Comité de mobilisation Verdun

Texte distribué le 2 novembre aux représentants de la FIQ réunis en congrès. Un huis clos empêchait les travailleuses cotisantes à la FIQ d’assister au congrès car leur présence aurait pu nuire à la sécurité des informations transmises de la FIQ à ses délégués. Notre texte s’adresse aux représentants de cette centrale, mais nous considérons que la critique qu’il exprime est également valable pour les autres centrales du secteur de la santé, surtout en ce qui a trait à l’état du syndicalisme local.

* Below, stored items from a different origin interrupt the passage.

Example demo_said :
  map (fun t => summary (demo_dispatch 5 t)) [bs "!Hello Ann"; bs "hello Ann"; bs "!hello"; bs "!hello a b c"] =
  [Ret (inl (Some (0, CallCmd (bs "hello"), [(bs "who", bs "Ann"); (bs "chan", bs "#chan")])));
   Ret (inl None);
   Ret (inr (bs "Error: Expected at least 1 arguments. (#chan who [how])"));
   Ret (inr (bs "Error: Expected at most 3 arguments. (#chan who [how])"))].
Proof. vm_compute. reflexivity. Qed.

Example demo_refused :
  summary (demo_dispatch 4 (bs "!hello Ann")) = Ret (inr (bs "Access Denied: (5) level required.")).
Proof. vm_compute. reflexivity. Qed.

Definition demo_args (t : Z) (name : bytes) : argument :=
  {| Original := name; arg_Name := name; arg_Type := t |}.
Definition demo_shape : shape := {|
  s_chan := [demo_args (Z.lor CHANNEL REQUIRED) (bs "chan")]; s_req := [demo_args REQUIRED (bs "who")];
  s_opt := []; s_var := [demo_args VARIADIC (bs "rest")] |}.
Definition demo_parsed : Cmd :=
  with_args (demo_cmd (bs "hello")) (s_chan demo_shape ++ s_req demo_shape ++ s_var demo_shape) 2 0.


Lemma demo_access_wf level : store_ok (Some (demo_access_store level)).
Proof.
  split; cbn [cache authed suheap demo_access_store]; [by intros k p ?| |rewrite map_size_empty; lia].
  intros k l H. apply lookup_singleton_Some in H as [_ <-]. by eexists.
Qed.

Lemma Dispatch_returns_witness :
  exists o store', demo_dispatch 5 (bs "!Hello Ann") = Ret (o, store') /\ store_ok store'.
Proof.
  apply (Dispatch_returns (Some demo_welcomed) (fun _ _ => false) demo_after.1 demo_after.2 (bs "net") 0
           (demo_say (bs "!Hello Ann")) (Some (demo_access_store 5))).
  - exact demo_welcomed_wf.
  - apply demo_access_wf.
  - exact demo_after_wf.
  - intros _. split; [cbn; lia|by eexists].
Defined.

Lemma Dispatch_started_witness :
  exists h how ev store', demo_dispatch 5 (bs "!hello Ann") = Ret (Started h how ev, store') /\
    exists p cmd, commands demo_after.1 !! bs "hello" = Some p /\
      cmd_heap demo_after.2 !! p = Some cmd /\ cmd_Handler cmd = Some h.
Proof.
  assert (match demo_dispatch 5 (bs "!hello Ann") with
          | Ret (Started _ how _, _) => how = CallCmd (bs "hello") | _ => False end) as Hs
    by (vm_compute; reflexivity).
  destruct (demo_dispatch 5 (bs "!hello Ann")) as [[[|nick e|h how ev] store']|] eqn:E;
    [destruct Hs|destruct Hs| |destruct Hs].
  exists h, how, ev, store'. split; [reflexivity|]. unfold demo_dispatch in E.
  destruct (Dispatch_started _ _ _ _ _ _ _ _ _ _ _ _ E)
    as (isChan & ch & name & words & p & cmd & Hn & Hp & Hc & Hh & _).
  exists p, cmd. split; [|by split].
  destruct Hn as (text & word & Ht & Hf & Hn). cbn in Ht. injection Ht as <-.
  vm_compute in Hf. injection Hf as <- <-. destruct isChan.
  - destruct Hn as (_ & _ & _ & p0 & Hw & _). vm_compute in Hw. injection Hw as _ <-. exact Hp.
  - destruct Hn as (_ & Hn & _). exfalso. vm_compute in Hn. congruence.
Defined.

(** A command whose name has a capital can be registered but not called: the
    name in a message is folded, the key in the table is not. *)
Theorem capital_never_called :
  match Register demo_cmds demo_registry (bs "net") 1 with
  | Ret (err, c, g) =>
    err = None /\
    map (fun t => summary (Dispatch (Some demo_welcomed) (fun _ _ => false) c g (bs "net") 0
                             (demo_say t) (Some (demo_access_store 5))))
        [bs "!Hello Ann"; bs "!hello Ann"; bs "!HELLO Ann"]
    = [Ret (inl None); Ret (inl None); Ret (inl None)]
  | Panic => False
  end.
Proof. vm_compute. by split. Qed.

Nous espérons qu’après avoir tant juré de leur détermination à lutter jusqu’où bout, les négociateurs de la FIQ ne se préparent pas à faire avaler aux délégués réunis en congrès aujourd’hui une entente à rabais sous le couvert de la crise économique et de la difficulté à mobiliser les membres. La démobilisation n’est pas une fatalité mais le résultat de pratiques syndicales bureaucratiques en rupture avec la base. Tout le monde sait que le syndicalisme local est dans un état lamentable. Dans ces circonstances, la FIQ a beau se donner des allures de guerrière, le gouvernement, lui, sait très bien que c’est du vent. Et du fait que la FIQ néglige le potentiel d’une lutte soutenue par une réelle mobilisation et consultation des travailleuses de la base en assemblée, elle n’a aucun rapport de force.